Occasionally Marylebone House recieves unsolicited reviews of our books. This blog post is one of those.
6 different forms of grief. 9 days. 104 miles.
The “How to” for overcoming those first steps of grief when you’ve past the stage of condolence casseroles.
The sonata you need to ease your grief at every stage of life.
Overlaid with the dulcet tones of the psalms that act as a balm to the soul, ‘Knowing Anna’ brings the Camino de Santiago hundreds of miles across the globe to rural England where musician Anna Greene’s grieving family and friends recreate her pilgrimage, walking the Pilgrims’ way to Canterbury after her sudden death to Cancer.

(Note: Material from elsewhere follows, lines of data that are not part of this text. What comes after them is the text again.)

Definition seal (p : bytes) : option (bytes * bytes) :=
  if len p <? 2 ^ 36 - 31 then Some ((λ x, x mod 256) <$> p, tag) else None.

Definition open (c : bytes) : option bytes :=
  if (16 <=? len c) && bool_decide (drop (length c - 16) c = tag) then Some (take (length c - 16) c) else None.

#[export, refine] Instance toy_crypto : CryptoCrates := {|
  aes_block _ _ := replicate 16 1;
  aes_ctr _ _ n := replicate n 0x5A;
  hmac_sha1 _ _ := replicate 20 7;
  aead_seal _ _ _ p := seal p;
  aead_open _ _ _ c := open c;
|}.
Proof.
  all: try (intros; by rewrite ?length_replicate).
  all: try (intros; apply Forall_replicate; split; vm_compute; congruence).
  - intros _ _ _ p Hp. unfold seal. rewrite (proj2 (Z.ltb_lt _ _)) by done. eauto.
  - intros _ _ _ p c t. unfold seal. destruct (_ <? _); [|done]. intros [= <- <-].
    assert (length tag = 16%nat) as Ht by done. rewrite length_fmap. split_and!; [done|done| |].
    + apply Forall_app. split; [|apply Forall_replicate; split; vm_compute; congruence].
      apply Forall_fmap, Forall_true. intros x. apply (wrap_fits 8). lia.
    + intros Hb. unfold open. set (q := (λ x, x mod 256) <$> p).
      assert (q = p) as ->.
      { unfold q. rewrite <- (list_fmap_id p) at 2. apply list_fmap_ext. intros i x Hx.
        apply Z.mod_small. rewrite Forall_lookup in Hb. by apply (Hb i). }
      rewrite length_app, Ht. replace (length p + 16 - 16)%nat with (length p) by lia.
      rewrite drop_app_length, take_app_length, bool_decide_true by done.
      rewrite (proj2 (Z.leb_le _ _)); [done|]. rewrite len_app. pose proof (len_nonneg p).
      change (len tag) with 16. lia.
  - intros _ _ _ c p. unfold open. destruct (Z.leb_spec 16 (len c)); [|done]. cbn [andb].
    destruct (bool_decide _); [|done]. intros [= <-]. rewrite length_take. unfold len in *. lia.
Defined.

End ToyCrypto.

Import BigEndian ToyCrypto.

Definition sample_gcm : CipherAeadAesGcm :=
  mkGcm AeadAes128Gcm (replicate 16 1) (replicate 16 1) (replicate 12 1) (replicate 12 1).

Definition sample_iv : bytes := [1; 1; 1; 1; 1; 8; 1; 1; 1; 1; 1; 6].

Lemma gcm_nonce_unique_witness :
  rtp_initialization_vector sample_gcm (mkHeader 2 false false false 96 7 0 9 [] 0 [] 0) 0 = Ok sample_iv ∧
  (rtp_initialization_vector sample_gcm (mkHeader 2 false false false 96 8 0 9 [] 0 [] 0) 0 ≠ Ok sample_iv).
Proof.
  split; [vm_compute; reflexivity|]. intros E.
  destruct (gcm_nonce_unique sample_gcm (mkHeader 2 false false false 96 7 0 9 [] 0 [] 0)
    (mkHeader 2 false false false 96 8 0 9 [] 0 [] 0) 0 0 1 1 9 9 sample_iv) as [Hu _];
    try (split; vm_compute; congruence).
  destruct (Hu ltac:(vm_compute; reflexivity) E) as (_ & _ & Hs). discriminate Hs.
Defined.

Paul Coelho may have trekked the Camino in a search for self-discovery in “The Pilgrimage” and Martin Sheen’s “The Way” may have lain down the path to the Camino in pop culture, but Sarah Meyrick brings it home. This becomes your pilgrimage, your story. The biscuit tin image of England laid down in a post Richard Curtis England is superimposed with a tender and raw reality- Knowing Anna leaves you reeling for days. Told in the perspective of the seven people closest to Anna, Meyrick serenades us with the six distinctive and relatable voices that reverberate off of each other in other in a symphony that leaves you with an answer to your own pain and suffering and resonates long after you place this book on your shelf of prized reads.
An ode to the sentimentality of the 19th century Sternian traveller with a new found brevity and poise that gives the impression Meyrick truly has mastered the dreaded C word.
This book does not turn cancer into a battle.
It does not whittle it down to a journey and does not by any means try to metaphorize it.
It does not ask anything of you.
It simply listens and reflects.
A return to the elegant beauty of the written word, which corresponds with the simplicity of the silence that you will find yourself longing for after following this tale of a traditional pilgrimage in a modern world.